--- Assignment ---
Copy every line from the records that holds the word "Lemma".

####

Lemma getBooks_progress_with_useful_pages_witness :
  exists books calls,
    Baseline.getBooks 12 (samePage Baseline.mixedPage) "dune" 12 []
    = Some (books, None,
            [] ++ replicate calls (volumesURL (QueryEscape "dune"))) /\
    Z.of_nat (length books) = clampLimit 12 /\
    (1 <= calls)%nat /\ Z.of_nat calls <= clampLimit 12.
Proof.
  apply (getBooks_progress_with_useful_pages Baseline.hasEmptyInformation
           (samePage Baseline.mixedPage) "dune" 12 [] 12).
  - intros n. exists Baseline.mixedPage.
    split; [reflexivity | vm_compute; discriminate].
  - reflexivity.
  - vm_compute. lia.
Defined.

Lemma getBooks_smaller_limit_truncates_witness :
  map mkBook [Baseline.dune]
  = take (Z.to_nat 1)
      (map mkBook [Baseline.dune; Baseline.emma; Baseline.ulysses]).
Proof.
  apply (getBooks_smaller_limit_truncates Baseline.hasEmptyInformation
           (samePage Baseline.fivePage) "dune" 1 3 [] 1 1
           (map mkBook [Baseline.dune])
           (map mkBook [Baseline.dune; Baseline.emma; Baseline.ulysses])
           [duneURL] [duneURL]).
  - lia.
  - vm_compute. reflexivity.
  - vm_compute. reflexivity.
Defined.

Lemma ok_response_echoes_query_within_limit_witness :
  200 = 200 /\
  "dune" = Get (params "dune" "3") "query" /\ "dune" <> "" /\
  exists l,
    Atoi (Get (params "dune" "3") "limit") = inl l /\
    0 <= 3 <= l /\
    Baseline.getBooks 1 (samePage Baseline.fivePage)
      (Get (params "dune" "3") "query") l []
    = Some (map mkBook [Baseline.dune; Baseline.emma; Baseline.ulysses],
            None, [duneURL]).
Proof.
  apply (ok_response_echoes_query_within_limit Baseline.hasEmptyInformation
           1 (samePage Baseline.fivePage) (params "dune" "3") [] 200
           (mkResponse "dune" 3
              (map mkBook [Baseline.dune; Baseline.emma; Baseline.ulysses]))
           [duneURL]).
  vm_compute. reflexivity.
Defined.

Lemma bad_request_only_when_invalid_witness :
  (400 = 400 <->
   Get (params "dune" "-1") "query" = "" \/
   Get (params "dune" "-1") "limit" = "" \/
   (exists err, Atoi (Get (params "dune" "-1") "limit") = inr err) \/
   (exists l, Atoi (Get (params "dune" "-1") "limit") = inl l /\ l < 0)) /\
  (400 = 200 \/ 400 = 400 \/ 400 = 500).
Proof.
  apply (bad_request_only_when_invalid Baseline.hasEmptyInformation
           1 (samePage Baseline.fivePage) (params "dune" "-1") []
           (mkHttp 400 (Text "limit cant be a negative number")) []).
  vm_compute. reflexivity.
Defined.

Lemma server_error_only_when_getBooks_fails_witness :
  Baseline.booksHandler 1 (replay [GetError "timeout"]) (params "dune" "3") []
  = Some (mkHttp 500 (Text "getting books: making GET request: timeout"),
          [duneURL]).
Proof.
  apply (proj1 (server_error_only_when_getBooks_fails
                  Baseline.hasEmptyInformation
                  1 (replay [GetError "timeout"]) (params "dune" "3") [])
           3 [] "making GET request: timeout" [duneURL]).
  - vm_compute. discriminate.
  - vm_compute. reflexivity.
  - lia.
  - vm_compute. reflexivity.
Defined.

Lemma listenAddress_has_port_witness :
  listenAddress (<["PORT" := "9000"]> ∅) = ":9000" /\
  listenAddress (<["PORT" := ""]> ∅) = ":8080" /\
  listenAddress (delete "PORT" ∅) = ":8080" /\
  exists port, port <> "" /\ listenAddress ∅ = ":" +:+ port.
Proof.
  apply (listenAddress_has_port ∅ "9000"). discriminate.
Defined.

####

--- Written response ---
Lemma getBooks_progress_with_useful_pages_witness :
Lemma getBooks_smaller_limit_truncates_witness :
Lemma ok_response_echoes_query_within_limit_witness :
Lemma bad_request_only_when_invalid_witness :
Lemma server_error_only_when_getBooks_fails_witness :
Lemma listenAddress_has_port_witness :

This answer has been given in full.